Exercise aim »
When you find the line with "is_Some (resolveDependencies (S" among the records below, reproduce it and each line after it exactly, ending with the line with "destruct (dependencyLoop_returns r".
=====
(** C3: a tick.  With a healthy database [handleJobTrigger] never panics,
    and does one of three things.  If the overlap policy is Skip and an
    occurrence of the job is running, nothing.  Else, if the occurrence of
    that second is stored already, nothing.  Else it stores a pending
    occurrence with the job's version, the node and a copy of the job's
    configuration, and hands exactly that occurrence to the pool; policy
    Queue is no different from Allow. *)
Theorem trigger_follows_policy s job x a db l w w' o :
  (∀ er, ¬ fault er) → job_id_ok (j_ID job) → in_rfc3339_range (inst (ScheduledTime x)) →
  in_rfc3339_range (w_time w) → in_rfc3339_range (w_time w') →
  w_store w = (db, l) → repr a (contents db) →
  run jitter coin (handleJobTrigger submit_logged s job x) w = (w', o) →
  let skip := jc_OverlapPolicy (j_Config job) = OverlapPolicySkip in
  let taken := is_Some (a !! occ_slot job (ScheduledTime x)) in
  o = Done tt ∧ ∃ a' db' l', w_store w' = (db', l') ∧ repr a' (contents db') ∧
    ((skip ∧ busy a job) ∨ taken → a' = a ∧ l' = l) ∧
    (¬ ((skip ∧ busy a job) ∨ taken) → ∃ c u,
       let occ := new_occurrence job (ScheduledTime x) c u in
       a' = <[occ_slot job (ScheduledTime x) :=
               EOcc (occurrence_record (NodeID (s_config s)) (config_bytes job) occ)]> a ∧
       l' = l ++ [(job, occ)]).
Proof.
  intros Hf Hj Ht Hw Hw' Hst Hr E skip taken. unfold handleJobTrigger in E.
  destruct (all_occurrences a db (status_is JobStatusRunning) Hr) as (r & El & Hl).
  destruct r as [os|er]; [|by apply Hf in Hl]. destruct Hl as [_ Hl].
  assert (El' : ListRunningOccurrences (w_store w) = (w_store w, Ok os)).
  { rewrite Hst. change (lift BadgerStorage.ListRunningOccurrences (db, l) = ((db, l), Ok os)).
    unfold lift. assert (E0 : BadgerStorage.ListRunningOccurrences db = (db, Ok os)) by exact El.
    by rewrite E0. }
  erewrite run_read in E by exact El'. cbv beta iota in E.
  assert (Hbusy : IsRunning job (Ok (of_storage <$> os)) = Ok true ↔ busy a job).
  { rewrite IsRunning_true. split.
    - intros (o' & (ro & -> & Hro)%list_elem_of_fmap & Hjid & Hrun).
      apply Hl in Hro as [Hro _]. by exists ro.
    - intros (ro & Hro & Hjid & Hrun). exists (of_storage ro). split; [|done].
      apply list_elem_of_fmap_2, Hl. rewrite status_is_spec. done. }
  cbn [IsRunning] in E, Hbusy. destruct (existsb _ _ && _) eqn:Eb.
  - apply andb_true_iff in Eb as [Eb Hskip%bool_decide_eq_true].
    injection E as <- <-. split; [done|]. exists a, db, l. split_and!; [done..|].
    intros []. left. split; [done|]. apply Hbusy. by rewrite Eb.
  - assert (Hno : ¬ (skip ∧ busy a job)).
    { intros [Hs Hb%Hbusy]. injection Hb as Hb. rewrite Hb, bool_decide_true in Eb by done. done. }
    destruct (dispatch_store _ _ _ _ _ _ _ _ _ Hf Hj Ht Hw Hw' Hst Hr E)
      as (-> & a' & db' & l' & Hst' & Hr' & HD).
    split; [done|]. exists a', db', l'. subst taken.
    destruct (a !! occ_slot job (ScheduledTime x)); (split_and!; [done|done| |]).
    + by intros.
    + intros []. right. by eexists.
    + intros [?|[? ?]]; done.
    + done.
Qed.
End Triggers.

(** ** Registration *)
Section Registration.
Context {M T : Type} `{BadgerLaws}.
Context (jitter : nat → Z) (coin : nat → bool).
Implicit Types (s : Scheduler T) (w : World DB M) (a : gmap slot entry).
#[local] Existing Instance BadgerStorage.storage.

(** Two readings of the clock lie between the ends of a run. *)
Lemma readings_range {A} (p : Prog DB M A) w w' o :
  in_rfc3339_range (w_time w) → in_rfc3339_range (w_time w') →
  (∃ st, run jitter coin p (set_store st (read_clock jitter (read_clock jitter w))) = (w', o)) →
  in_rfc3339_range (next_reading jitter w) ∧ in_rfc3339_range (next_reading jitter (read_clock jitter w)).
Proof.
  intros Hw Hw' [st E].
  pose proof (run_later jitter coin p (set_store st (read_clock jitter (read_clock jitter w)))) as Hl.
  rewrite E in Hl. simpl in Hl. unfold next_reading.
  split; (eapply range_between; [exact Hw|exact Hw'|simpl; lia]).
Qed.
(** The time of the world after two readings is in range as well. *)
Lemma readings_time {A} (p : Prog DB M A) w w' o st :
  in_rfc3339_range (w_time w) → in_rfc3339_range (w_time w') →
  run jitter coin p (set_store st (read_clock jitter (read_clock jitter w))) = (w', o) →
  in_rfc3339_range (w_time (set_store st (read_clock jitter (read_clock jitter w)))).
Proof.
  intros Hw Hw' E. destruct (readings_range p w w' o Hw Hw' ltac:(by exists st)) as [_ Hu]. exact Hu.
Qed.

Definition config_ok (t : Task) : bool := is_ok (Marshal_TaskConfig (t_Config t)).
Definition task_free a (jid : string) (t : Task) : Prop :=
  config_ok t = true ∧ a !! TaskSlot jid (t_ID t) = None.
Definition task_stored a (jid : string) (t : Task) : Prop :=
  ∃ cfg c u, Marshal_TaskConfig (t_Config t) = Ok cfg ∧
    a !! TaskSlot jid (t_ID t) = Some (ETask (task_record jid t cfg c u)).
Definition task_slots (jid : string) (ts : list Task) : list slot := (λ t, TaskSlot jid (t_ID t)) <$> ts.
=====
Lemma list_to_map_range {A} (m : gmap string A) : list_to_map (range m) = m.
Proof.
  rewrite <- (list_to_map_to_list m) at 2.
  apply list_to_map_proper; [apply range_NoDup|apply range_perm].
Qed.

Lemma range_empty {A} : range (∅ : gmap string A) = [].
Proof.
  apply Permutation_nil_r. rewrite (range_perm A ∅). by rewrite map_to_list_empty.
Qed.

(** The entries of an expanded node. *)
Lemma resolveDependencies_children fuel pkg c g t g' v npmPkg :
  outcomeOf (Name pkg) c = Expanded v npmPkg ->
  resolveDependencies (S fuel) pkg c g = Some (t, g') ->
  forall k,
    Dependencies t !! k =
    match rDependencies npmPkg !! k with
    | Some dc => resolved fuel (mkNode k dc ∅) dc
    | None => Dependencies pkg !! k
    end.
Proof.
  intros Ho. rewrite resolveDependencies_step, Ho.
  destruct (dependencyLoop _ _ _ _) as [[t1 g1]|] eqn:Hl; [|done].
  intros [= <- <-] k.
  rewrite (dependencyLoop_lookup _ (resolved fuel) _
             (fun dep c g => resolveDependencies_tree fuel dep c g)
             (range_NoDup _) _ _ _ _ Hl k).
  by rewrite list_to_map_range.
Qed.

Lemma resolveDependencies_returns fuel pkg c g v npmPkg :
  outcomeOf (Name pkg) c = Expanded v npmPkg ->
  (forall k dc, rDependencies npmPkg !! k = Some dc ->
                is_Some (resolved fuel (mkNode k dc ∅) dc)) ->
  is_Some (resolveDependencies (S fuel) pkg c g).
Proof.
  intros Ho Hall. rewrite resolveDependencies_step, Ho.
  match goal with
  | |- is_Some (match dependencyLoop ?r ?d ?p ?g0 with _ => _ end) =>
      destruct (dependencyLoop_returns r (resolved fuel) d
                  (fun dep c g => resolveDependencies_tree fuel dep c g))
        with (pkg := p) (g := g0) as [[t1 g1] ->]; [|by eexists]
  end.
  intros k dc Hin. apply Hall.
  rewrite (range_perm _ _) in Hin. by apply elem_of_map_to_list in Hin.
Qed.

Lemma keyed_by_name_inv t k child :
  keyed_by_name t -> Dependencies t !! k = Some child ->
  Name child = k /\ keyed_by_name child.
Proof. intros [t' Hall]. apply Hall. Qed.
=====
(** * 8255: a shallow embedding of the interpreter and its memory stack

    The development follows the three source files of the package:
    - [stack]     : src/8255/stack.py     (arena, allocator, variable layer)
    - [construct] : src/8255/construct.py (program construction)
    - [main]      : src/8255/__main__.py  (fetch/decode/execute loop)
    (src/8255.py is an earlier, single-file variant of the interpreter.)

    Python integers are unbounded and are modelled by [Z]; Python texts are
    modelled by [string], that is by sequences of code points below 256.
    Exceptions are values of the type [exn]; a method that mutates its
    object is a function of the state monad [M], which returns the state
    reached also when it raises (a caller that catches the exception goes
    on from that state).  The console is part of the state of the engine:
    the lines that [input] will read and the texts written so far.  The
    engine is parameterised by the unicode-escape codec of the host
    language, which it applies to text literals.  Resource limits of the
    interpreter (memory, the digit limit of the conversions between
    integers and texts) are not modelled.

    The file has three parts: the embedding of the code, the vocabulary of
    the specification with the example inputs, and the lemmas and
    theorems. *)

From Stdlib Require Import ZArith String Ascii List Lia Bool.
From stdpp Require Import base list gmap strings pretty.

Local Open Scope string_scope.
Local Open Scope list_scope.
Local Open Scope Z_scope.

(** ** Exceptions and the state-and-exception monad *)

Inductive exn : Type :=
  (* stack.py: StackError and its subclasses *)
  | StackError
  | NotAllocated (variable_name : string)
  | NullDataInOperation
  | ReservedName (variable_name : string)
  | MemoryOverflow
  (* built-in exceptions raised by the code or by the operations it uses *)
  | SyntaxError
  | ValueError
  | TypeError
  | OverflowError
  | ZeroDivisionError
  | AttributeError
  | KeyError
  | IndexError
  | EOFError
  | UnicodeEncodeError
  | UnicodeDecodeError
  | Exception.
=====
Written answer »
  is_Some (resolveDependencies (S fuel) pkg c g).
Proof.
  intros Ho Hall. rewrite resolveDependencies_step, Ho.
  match goal with
  | |- is_Some (match dependencyLoop ?r ?d ?p ?g0 with _ => _ end) =>
      destruct (dependencyLoop_returns r (resolved fuel) d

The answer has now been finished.